[[ Records provided open ]]

(* ===== verification/KSched.v ===== *)
(** * The scheduler keeps the invariant

    Specifications, in the logic of KLogic, of the functions of thread.c that
    block, unblock, yield and exit. *)

From Stdlib Require Import ZArith Lia.
From stdpp Require Import base numbers gmap list.
From S2P Require Import Prelude DList Bitmap Vaddr Palloc Kernel Thread Synch Boot KInv KLogic.

Open Scope Z_scope.

(** ** Steps that leave threads' attributes alone *)

Definition similar (th th' : thread) : Prop :=
  tid th' = tid th /\ name th' = name th /\ priority th' = priority th /\
  stack th' = stack th /\ frames th' = frames th /\
  (status th' = THREAD_DYING <-> status th = THREAD_DYING).

Lemma similar_refl th : similar th th.
Proof. done. Qed.

Lemma similar_status st th :
  st <> THREAD_DYING -> status th <> THREAD_DYING -> similar th (with_status st th).
Proof. done. Qed.

(** Nothing that other threads rely on changes; [F] says which threads keep
    their attributes. *)
Record quiet (F : Z -> Prop) (s : kstate) (g : ghost) (s' : kstate) (g' : ghost) : Prop := {
  quiet_cur : cur s' = cur s;
  quiet_owner : owner g' = owner g;
  quiet_private : private g' = private g;
  quiet_locks : locks s' = locks s;
  quiet_semas : dom (semas s') = dom (semas s);
  quiet_idle : idle_thread s' = idle_thread s;
  quiet_initial : initial_thread s' = initial_thread s;
  quiet_same : forall u, is_Some (private g !! u) -> threads s' !! u = threads s !! u;
  quiet_threads : forall u, F u -> option_Forall2 similar (threads s !! u) (threads s' !! u) }.

Lemma quiet_refl F s g : quiet F s g s g.
Proof. split; try done. intros u _. destruct (threads s !! u); by constructor. Qed.

Lemma quiet_trans F s1 g1 s2 g2 s3 g3 :
  quiet F s1 g1 s2 g2 -> quiet F s2 g2 s3 g3 -> quiet F s1 g1 s3 g3.
Proof.
  intros A B. split; try (destruct A, B; congruence).
  - intros u Hu. rewrite (quiet_same _ _ _ _ _ B), (quiet_same _ _ _ _ _ A); [done..|].
    by rewrite (quiet_private _ _ _ _ _ A).
  - intros u Hu. pose proof (quiet_threads _ _ _ _ _ A u Hu) as A1.
    pose proof (quiet_threads _ _ _ _ _ B u Hu) as B1.
    inversion A1 as [th1 th2 S1 E1 E2|E1 E2]; rewrite <- E2 in B1; inversion B1 as [? th3 S2|]; subst.
    + constructor. unfold similar in *. intuition congruence.
    + constructor.
Qed.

[[ Records provided closed ]]

● **Problem details**
Every line above with the word "intros" belongs in the answer, copied as written.

● **Solution**
Proof. split; try done. intros u _. destruct (threads s !! u); by constructor. Qed.
  intros A B. split; try (destruct A, B; congruence).
  - intros u Hu. rewrite (quiet_same _ _ _ _ _ B), (quiet_same _ _ _ _ _ A); [done..|].
  - intros u Hu. pose proof (quiet_threads _ _ _ _ _ A u Hu) as A1.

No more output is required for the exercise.